Spoiling my news feed this morning was a New York Times article: “In Switzerland, Reported Use of Suicide Capsule Inflames Debate.” I’ll admit that I’m a bit numb to the frequent news of assisted suicide advances made by “right to die” advocates, but somehow this one caught my attention.
The accompanying photo reveals a futuristic, sci-fi-inspired pod or capsule called “Sarco” (think “sarcophagus,” literally from the Greek “flesh-eating”) which is designed to allow its victim to enter on his or her own accord (or with some friendly reassurance, I can only imagine) and then to press an internal button which replaces the oxygen with fatal nitrogen gas.
Still unsettled, my eye was drawn to a quote from the late Carl Sagan printed prominently across the capsule:
We are made of star stuff. We are a way for the universe to know itself.
It checks out, I realized — if life is nothing more than material or “stuff,” derived from the impersonal stars, why not allow people to voluntarily recycle themselves when they feel their useful lifespan — like a plastic grocery bag — has come to an end?

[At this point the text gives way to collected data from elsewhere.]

Definition Loop_eta (st : Loop) : Loop :=
  {| self := self st; last_move_time := last_move_time st |}.
#[global] Instance set_self : Setter self := ltac:(setter Loop_eta self).

(** "Handle input", for a key other than [q]. *)
Definition handle_input (E : Env) (key : Key) (st : Loop) : Result Loop :=
  let g := self st in
  match key with
  | Key_r =>
      if game_over g || won g then
        let* g := reset_game g in
        let '(t, g) := time_time E g in
        Ok {| self := g; last_move_time := t |}
      else Ok st
  | Key_space =>
      if won g then
        let* g := next_level g in
        let '(t, g) := time_time E g in
        Ok {| self := g; last_move_time := t |}
      else Ok st
  | _ =>
      if negb (game_over g) && negb (won g) then
        let* g := match key with
            | KEY_UP => set_next (-1) 0 g
            | KEY_DOWN => set_next 1 0 g
            | KEY_LEFT => set_next 0 (-1) g
            | KEY_RIGHT => set_next 0 1 g
            | _ => Ok g
            end in
        Ok (st <| self := g |>)
      else Ok st
  end.

(** "Update game state": a tick, when the game is on and the tick interval
    has passed since [last_move_time]. *)
Definition update_game (E : Env) (current_time : float) (st : Loop) : Result Loop :=
  let g := self st in
  if negb (game_over g) && negb (won g) then
    if (speed g <=? current_time - last_move_time st)%float then
      let* g := tick E g in
      Ok {| self := g; last_move_time := current_time |}
    else Ok st
  else Ok st.

(** One iteration of the [while True] of [run], drawing left out; [None]
    is the [break]. *)
Definition run_iteration (E : Env) (key : Key) (st : Loop) : Result (option Loop) :=
  let '(current_time, g) := time_time E (self st) in
  let st := st <| self := g |> in
  match key with
  | Key_q => Ok None
  | _ =>
      let* st := handle_input E key st in
      let* st := update_game E current_time st in
      Ok (Some st)
  end.
(** ** What the invariants speak of *)

(** [m] returns normally, with a result that satisfies [P]. *)
Definition returns {A : Type} (m : Result A) (P : A -> Prop) : Prop :=
  exists a, m = Ok a /\ P a.

(** The maze predicates take the grid and its recorded size, so that they
    are visibly untouched by assignments to the other attributes. *)
Definition rect_grid (m : list (list ascii)) (h w : Z) : Prop :=
  len m = h /\ Forall (fun row => len row = w) m.

Definition inside (h w : Z) (p : Point) : bool :=
  (0 <=? p.1) && (p.1 <? h) && (0 <=? p.2) && (p.2 <? w).

Definition grid_at (m : list (list ascii)) (p : Point) : option ascii :=
  row ← m !! Z.to_nat p.1; row !! Z.to_nat p.2.

(** The cell [p] is inside the maze and holds [c]. *)
Definition cell_in (m : list (list ascii)) (h w : Z) (c : ascii) (p : Point) : Prop :=
  inside h w p = true /\ grid_at m p = Some c.

(** The cell [p] is inside the maze and is not a wall. *)
Definition open_in (m : list (list ascii)) (h w : Z) (p : Point) : Prop :=
  inside h w p = true /\ exists c, grid_at m p = Some c /\ c <> "#"%char.
(** * Serime: a shallow embedding of the encoder/decoder pair

    The development follows the TypeScript sources
    ([Serializer], [Deserializer], [SerializedBlockInfo], [Type],
    [Bitflag], the two flag enums and the token table).  JavaScript
    strings are sequences of UTF-16 code units; the object graph is an
    explicit heap of objects addressed by position; the private fields
    of the two classes are records threaded through a small
    state-and-exception monad. *)

From Stdlib Require Import ZArith NArith List String Ascii Lia Bool DecimalN.
From stdpp Require Import base option list gmap.
Import ListNotations.

Local Open Scope Z_scope.

(* ------------------------------------------------------------------ *)
(** ** JavaScript strings *)

Module JSString.

(** A string is its sequence of UTF-16 code units. *)
Definition jsstring := list N.

(** Literals are written as Rocq strings and read through [str]. *)
Definition str (s : string) : jsstring :=
  map N_of_ascii (list_ascii_of_string s).

Definition unit_eqb (a b : N) : bool := N.eqb a b.

Fixpoint string_eqb (a b : jsstring) : bool :=
  match a, b with
  | [], [] => true
  | x :: a', y :: b' => unit_eqb x y && string_eqb a' b'
  | _, _ => false
  end.

(** [String.prototype.startsWith]. *)
Fixpoint startsWith (s prefix : jsstring) {struct prefix} : bool :=
  match prefix, s with
  | [], _ => true
  | p :: prefix', c :: s' => unit_eqb p c && startsWith s' prefix'
  | _ :: _, [] => false
  end.

(** [String.prototype.indexOf]: first position of [pat], or [-1]. *)
Fixpoint indexOf_from (pat s : jsstring) (i : Z) : Z :=
  if startsWith s pat then i
  else match s with
       | [] => -1
       | _ :: s' => indexOf_from pat s' (i + 1)
       end.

A 64-year-old American woman suffering from an autoimmune condition, I’ve now read in Wesley J. Smith’s article, has just become the first to follow Sagan’s reasoning into the Sarco.
Materialist science communicators may be revered as the unprejudiced truth-sayers of our time, but their proverbs — popularized in shows like the Cosmos TV series (where Sagan’s quote originated) — lay the foundation for the most disturbing affairs.
Would Sagan object? Well, during his lifetime, in an article with his wife in Parade magazine, he explicitly cited embryonic recapitulation (à la Darwin disciple Ernst Haeckel) as a justification for abortion. So, it wouldn’t be altogether shocking if he would have embraced this view as well. See John West’s book Darwin Day in America, pp. 329-330.